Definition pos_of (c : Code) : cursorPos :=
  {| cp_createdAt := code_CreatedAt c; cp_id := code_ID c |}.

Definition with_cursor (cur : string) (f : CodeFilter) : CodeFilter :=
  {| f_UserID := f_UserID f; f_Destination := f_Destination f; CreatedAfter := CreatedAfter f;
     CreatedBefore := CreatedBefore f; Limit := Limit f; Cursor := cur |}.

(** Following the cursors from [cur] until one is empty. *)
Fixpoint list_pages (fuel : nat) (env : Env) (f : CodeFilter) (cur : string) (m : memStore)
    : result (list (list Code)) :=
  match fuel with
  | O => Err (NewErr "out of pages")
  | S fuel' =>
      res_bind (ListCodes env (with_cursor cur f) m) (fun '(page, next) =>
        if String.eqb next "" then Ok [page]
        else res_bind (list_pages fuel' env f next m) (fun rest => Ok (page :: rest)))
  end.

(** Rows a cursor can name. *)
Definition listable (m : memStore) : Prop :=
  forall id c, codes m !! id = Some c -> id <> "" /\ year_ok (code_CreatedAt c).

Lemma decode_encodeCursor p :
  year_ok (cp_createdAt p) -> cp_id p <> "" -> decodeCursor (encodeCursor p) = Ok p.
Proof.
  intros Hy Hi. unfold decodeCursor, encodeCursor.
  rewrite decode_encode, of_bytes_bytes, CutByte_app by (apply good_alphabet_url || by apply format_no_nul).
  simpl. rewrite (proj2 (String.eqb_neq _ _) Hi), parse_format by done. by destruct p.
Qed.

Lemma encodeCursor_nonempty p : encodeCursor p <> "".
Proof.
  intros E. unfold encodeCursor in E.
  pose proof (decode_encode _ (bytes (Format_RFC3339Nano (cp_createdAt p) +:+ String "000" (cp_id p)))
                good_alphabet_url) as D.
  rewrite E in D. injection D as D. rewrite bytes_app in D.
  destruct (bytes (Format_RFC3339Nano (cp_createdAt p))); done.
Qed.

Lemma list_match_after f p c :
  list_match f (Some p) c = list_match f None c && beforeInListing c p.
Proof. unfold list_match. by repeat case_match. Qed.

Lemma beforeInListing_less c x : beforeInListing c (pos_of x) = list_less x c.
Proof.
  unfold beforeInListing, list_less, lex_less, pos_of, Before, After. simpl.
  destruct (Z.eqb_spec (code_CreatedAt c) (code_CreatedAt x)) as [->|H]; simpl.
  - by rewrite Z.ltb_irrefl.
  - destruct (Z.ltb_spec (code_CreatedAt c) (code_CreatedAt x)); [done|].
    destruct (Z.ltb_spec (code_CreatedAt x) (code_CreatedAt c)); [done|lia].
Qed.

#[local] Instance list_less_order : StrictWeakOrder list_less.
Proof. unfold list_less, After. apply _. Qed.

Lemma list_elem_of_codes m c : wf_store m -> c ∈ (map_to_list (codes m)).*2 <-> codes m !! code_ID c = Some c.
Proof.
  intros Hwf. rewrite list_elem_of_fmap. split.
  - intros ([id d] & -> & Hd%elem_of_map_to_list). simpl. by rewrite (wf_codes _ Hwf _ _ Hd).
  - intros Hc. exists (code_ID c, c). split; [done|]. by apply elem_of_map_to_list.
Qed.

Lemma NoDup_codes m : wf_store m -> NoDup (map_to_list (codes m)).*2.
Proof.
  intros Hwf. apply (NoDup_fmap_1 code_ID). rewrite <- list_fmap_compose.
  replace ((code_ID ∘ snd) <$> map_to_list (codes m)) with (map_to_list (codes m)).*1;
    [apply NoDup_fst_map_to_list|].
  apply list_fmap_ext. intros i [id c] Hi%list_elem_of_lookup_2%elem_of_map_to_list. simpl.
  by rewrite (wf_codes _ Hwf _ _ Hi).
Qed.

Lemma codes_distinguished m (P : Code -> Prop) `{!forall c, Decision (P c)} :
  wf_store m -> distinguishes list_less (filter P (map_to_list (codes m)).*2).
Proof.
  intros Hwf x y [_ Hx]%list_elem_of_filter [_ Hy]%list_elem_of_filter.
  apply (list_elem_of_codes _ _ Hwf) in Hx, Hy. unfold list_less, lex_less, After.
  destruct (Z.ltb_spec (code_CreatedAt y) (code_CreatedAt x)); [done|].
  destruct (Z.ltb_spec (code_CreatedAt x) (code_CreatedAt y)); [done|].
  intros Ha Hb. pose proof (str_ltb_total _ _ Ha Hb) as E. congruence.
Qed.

### Exercise instructions
The expected answer is an exact copy of the lines above, beginning at the line with "(** Following the" and ending at the line with "Proof. unfold list_less, After. apply _. Qed.", with both ends in.

### Result below
(** Following the cursors from [cur] until one is empty. *)
Fixpoint list_pages (fuel : nat) (env : Env) (f : CodeFilter) (cur : string) (m : memStore)
    : result (list (list Code)) :=
  match fuel with
  | O => Err (NewErr "out of pages")
  | S fuel' =>
      res_bind (ListCodes env (with_cursor cur f) m) (fun '(page, next) =>
        if String.eqb next "" then Ok [page]
        else res_bind (list_pages fuel' env f next m) (fun rest => Ok (page :: rest)))
  end.

(** Rows a cursor can name. *)
Definition listable (m : memStore) : Prop :=
  forall id c, codes m !! id = Some c -> id <> "" /\ year_ok (code_CreatedAt c).

Lemma decode_encodeCursor p :
  year_ok (cp_createdAt p) -> cp_id p <> "" -> decodeCursor (encodeCursor p) = Ok p.
Proof.
  intros Hy Hi. unfold decodeCursor, encodeCursor.
  rewrite decode_encode, of_bytes_bytes, CutByte_app by (apply good_alphabet_url || by apply format_no_nul).
  simpl. rewrite (proj2 (String.eqb_neq _ _) Hi), parse_format by done. by destruct p.
Qed.

Lemma encodeCursor_nonempty p : encodeCursor p <> "".
Proof.
  intros E. unfold encodeCursor in E.
  pose proof (decode_encode _ (bytes (Format_RFC3339Nano (cp_createdAt p) +:+ String "000" (cp_id p)))
                good_alphabet_url) as D.
  rewrite E in D. injection D as D. rewrite bytes_app in D.
  destruct (bytes (Format_RFC3339Nano (cp_createdAt p))); done.
Qed.

Lemma list_match_after f p c :
  list_match f (Some p) c = list_match f None c && beforeInListing c p.
Proof. unfold list_match. by repeat case_match. Qed.

Lemma beforeInListing_less c x : beforeInListing c (pos_of x) = list_less x c.
Proof.
  unfold beforeInListing, list_less, lex_less, pos_of, Before, After. simpl.
  destruct (Z.eqb_spec (code_CreatedAt c) (code_CreatedAt x)) as [->|H]; simpl.
  - by rewrite Z.ltb_irrefl.
  - destruct (Z.ltb_spec (code_CreatedAt c) (code_CreatedAt x)); [done|].
    destruct (Z.ltb_spec (code_CreatedAt x) (code_CreatedAt c)); [done|lia].
Qed.

#[local] Instance list_less_order : StrictWeakOrder list_less.
Proof. unfold list_less, After. apply _. Qed.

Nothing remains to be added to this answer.